## What the task requires
Only the first line of the listing and the lines after it, up to and including the one containing "unfold children, thumbnails.", should be retyped exactly.

╭──

Lemma thumbnails_children fs dir :
  filter (λ p, default false (is_file <$> fs !! p) = true)
    ((λ name, dir ++ "/" ++ name)%string <$> filter (λ name, thumbnail_name name = true) (children fs dir))
  = thumbnails fs dir.
Proof.
  unfold children, thumbnails. generalize ((map_to_list fs).*1). intros ks. induction ks as [|k ks IH]; [done|].
  rewrite (filter_cons (λ p, is_thumbnail fs dir p = true)), <- IH. destruct (decide (is_thumbnail fs dir k = true)) as [Hi|Hi];
    unfold is_thumbnail in Hi; cbn [omap list_omap]; (destruct (child_name dir k) as [name|] eqn:Hc; [|done]);
    apply child_name_eq in Hc as Hk; rewrite filter_cons; (destruct (decide (thumbnail_name name = true)) as [Ht|Ht]); try done.
  - rewrite fmap_cons, filter_cons, <- Hk. destruct (fs !! k) as [n|]; [|done]. rewrite Ht in Hi. cbn. by rewrite decide_True.
  - destruct (fs !! k); [|done]. by apply andb_true_iff in Hi as [? _].
  - rewrite fmap_cons, filter_cons, <- Hk. destruct (fs !! k) as [n|]; [|done]. rewrite Ht in Hi. cbn. by rewrite decide_False.
Qed.
Lemma prune_cache_spec dir w r w' :
  prune_thumbnail_cache dir w = (r, w') →
  r = Ok tt ∧ ∀ p, w_disk w' !! p = w_disk w !! p
    ∨ (w_disk w' !! p = None ∧ ∃ name n, p = (dir ++ "/" ++ name)%string ∧ thumbnail_name name = true
         ∧ w_disk w !! p = Some n ∧ is_file n = true).
Proof.
  unfold prune_thumbnail_cache. rewrite backend_bind.
  assert (Hl : Respects reads (io_ok (io_call (λ fs, Ok (children fs dir, fs)) unchanged))).
  { apply respects_io_ok. intros x. exact (look_reads (λ fs, Ok (children fs dir)) x). }
  specialize (Hl w). unfold io_ok in *. destruct (io_call _ _ w) as [names w1]. cbn in Hl. rewrite backend_bind. cbn [tick].
  set (w2 := mkWorld _ _ _ _ _ _ _ _ _ _). assert (Hd : w_disk w2 = w_disk w) by apply (rd_disk _ _ Hl).
  destruct (ok_of names) as [l|]; [|intros [= <- <-]; split; [done|left; by rewrite Hd]].
  rewrite backend_bind. destruct (cached_files dir _ w2) as [c w3] eqn:Hc.
  apply cached_files_spec in Hc as (Hr & c' & -> & Hall & _). intros (-> & Hp & _)%remove_files_spec. split; [done|].
  intros p. rewrite (rd_disk _ _ Hr), Hd in Hp. rewrite Hd in Hall. destruct (Hp p) as [?|[Hin Hnone]]; [by left|right].
  split; [done|]. apply list_elem_of_fmap in Hin as (x & -> & Hx). rewrite ztake_take in Hx.
  apply elem_of_take in Hx as (i & Hi & _). apply list_elem_of_lookup_2 in Hi. rewrite sort_by_age_perm in Hi.
  rewrite Forall_forall in Hall. destruct (Hall x Hi) as (_ & name & n & ? & ? & ? & ?). by exists name, n.
Qed.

╰──

## Completed exercise
Lemma thumbnails_children fs dir :
  filter (λ p, default false (is_file <$> fs !! p) = true)
    ((λ name, dir ++ "/" ++ name)%string <$> filter (λ name, thumbnail_name name = true) (children fs dir))
  = thumbnails fs dir.
Proof.
  unfold children, thumbnails. generalize ((map_to_list fs).*1). intros ks. induction ks as [|k ks IH]; [done|].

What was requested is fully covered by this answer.